A line below contains "Bind Scope Z_scope with Date.", and a later one contains "level : PermissionLevel;". Repeat both, with every line between them, exactly.

────────────────────

(** * Swag Store API: a shallow embedding of [main.py]

    The handlers of [main.py] are embedded as functions in a state and
    exception monad over the document store.  Python values read back from
    the store are modelled by [pyval]; the builtins the handlers call
    ([float], [bool], [or], [in], [dict.get], [ObjectId.is_valid]) are
    modelled on those values, with the exceptions they raise. *)

From Stdlib Require Import ZArith String Ascii List Lia SpecFloat.
From stdpp Require Import gmap strings list fin_maps.
Import ListNotations.

#[local] Set Warnings "-register-all".
#[local] Open Scope string_scope.
#[local] Open Scope list_scope.
#[local] Open Scope Z_scope.

(** ** Python values *)

(** The values a stored document can hold.  Floats are IEEE 754 binary64
    numbers, written with the Standard Library's [spec_float]. *)
Inductive pyval :=
  | PyNone
  | PyBool (b : bool)
  | PyInt (z : Z)
  | PyFloat (f : spec_float)
  | PyStr (s : string)
  | PyList (l : list pyval)
  | PyDict (d : gmap string pyval).

(** ** Exceptions *)

(** [str(e)] and the f-strings built from it are kept symbolic: the text of
    an interpreter message is not fixed by the program. *)
Inductive exn :=
  | ValueError
  | TypeError
  | OverflowError
  | NotImplementedError
  | ValidationError
  | InvalidId
  | StoreError (reason : string)
  | HTTPException (status_code : Z) (detail : text)
with text :=
  | Lit (s : string)
  | StrOf (e : exn)
  | Slice (t : text) (n : nat)
  | Cat (a b : text).
(** * The permission engine of the document manager

    A shallow embedding of [src/utils/permissionManagement.ts]: the three
    module-level arrays [users], [groups] and [permissions] become one
    [State] record that every operation takes and returns; a result of type
    [T | PermissionError] becomes the sum [result T]; [uuidv4()] and
    [new Date()] are inputs of the operation that calls them. *)

From Stdlib Require Import String Ascii List ZArith Bool Lia Arith.
Import ListNotations.

Open Scope string_scope.
Open Scope list_scope.

(** ** Strings

    A JavaScript string is modelled as a [string] whose characters are the
    code units U+0000 .. U+00FF.  [toLowerCase] and [trim] are the
    restrictions of the built-ins to that range. *)

Definition isWhiteSpace (c : ascii) : bool :=
  let n := nat_of_ascii c in
  (((9 <=? n) && (n <=? 13)) || (n =? 32) || (n =? 160))%nat.

Definition lowerChar (c : ascii) : ascii :=
  let n := nat_of_ascii c in
  if (((65 <=? n) && (n <=? 90))
      || ((192 <=? n) && (n <=? 222) && negb (n =? 215)))%nat
  then ascii_of_nat (n + 32)
  else c.

Fixpoint toLowerCase (s : string) : string :=
  match s with
  | EmptyString => EmptyString
  | String c t => String (lowerChar c) (toLowerCase t)
  end.

Fixpoint trimStart (s : string) : string :=
  match s with
  | EmptyString => EmptyString
  | String c t => if isWhiteSpace c then trimStart t else s
  end.

Fixpoint trimEnd (s : string) : string :=
  match s with
  | EmptyString => EmptyString
  | String c t =>
      match trimEnd t with
      | EmptyString => if isWhiteSpace c then EmptyString else String c EmptyString
      | t' => String c t'
      end
  end.

Definition trim (s : string) : string := trimEnd (trimStart s).

(** [!s] on a string: only the empty string is falsy. *)
Definition falsy (s : string) : bool :=
  match s with EmptyString => true | _ => false end.

(** A string made of white space only (the strings [trim] empties). *)
Fixpoint blank (s : string) : bool :=
  match s with
  | EmptyString => true
  | String c t => isWhiteSpace c && blank t
  end.

(** ** Arrays *)

(** [Array.prototype.indexOf] / [findIndex]: the first position, or -1. *)
Fixpoint findIndex {A} (f : A -> bool) (l : list A) : Z :=
  match l with
  | [] => (-1)%Z
  | x :: t =>
      if f x then 0%Z
      else let i := findIndex f t in
           if (i <? 0)%Z then (-1)%Z else (i + 1)%Z
  end.

Definition indexOf (l : list string) (x : string) : Z :=
  findIndex (fun y => y =? x) l.

Definition includes (l : list string) (x : string) : bool :=
  existsb (fun y => y =? x) l.

(** [l.splice(i, 1)] for an index [0 <= i]. *)
Definition splice1 {A} (i : Z) (l : list A) : list A :=
  firstn (Z.to_nat i) l ++ skipn (S (Z.to_nat i)) l.

(** [l[i] = g(l[i])] for an index inside the array: the slot is mutated,
    length and order stay. *)
Fixpoint mutate_at {A} (i : nat) (g : A -> A) (l : list A) : list A :=
  match l, i with
  | [], _ => []
  | x :: t, O => g x :: t
  | x :: t, S j => x :: mutate_at j g t
  end.

(** The object [l.find(f)] returns is mutated in place by [g]. *)
Fixpoint mutate_found {A} (f : A -> bool) (g : A -> A) (l : list A) : list A :=
  match l with
  | [] => []
  | x :: t => if f x then g x :: t else x :: mutate_found f g t
  end.

(** ** Data model *)

Inductive PermissionLevel := view | edit | download | admin.

Inductive Role := role_user | role_admin.

Inductive GranteeType := grantee_user | grantee_group.

(** A [Date] is its time value, in milliseconds. *)
Definition Date := Z.
Bind Scope Z_scope with Date.

Record User := mkUser {
  u_id : string;
  u_name : string;
  u_email : string;
  u_role : Role
}.

Record Group := mkGroup {
  g_id : string;
  g_name : string;
  g_description : option string;
  g_members : list string
}.

Record Permission := mkPermission {
  p_id : string;
  documentId : string;
  granteeId : string;
  granteeType : GranteeType;
  level : PermissionLevel;
  grantedBy : string;
  grantedAt : Date;
  updatedAt : Date
}.

Inductive ErrorType :=
  VALIDATION_ERROR | NOT_FOUND | INVALID_OPERATION | UNAUTHORIZED.

Record PermissionError := mkError {
  e_type : ErrorType;
  e_message : string
}.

────────────────────

ANSWER TO THIS EXERCISE:
Bind Scope Z_scope with Date.

Record User := mkUser {
  u_id : string;
  u_name : string;
  u_email : string;
  u_role : Role
}.

Record Group := mkGroup {
  g_id : string;
  g_name : string;
  g_description : option string;
  g_members : list string
}.

Record Permission := mkPermission {
  p_id : string;
  documentId : string;
  granteeId : string;
  granteeType : GranteeType;
  level : PermissionLevel;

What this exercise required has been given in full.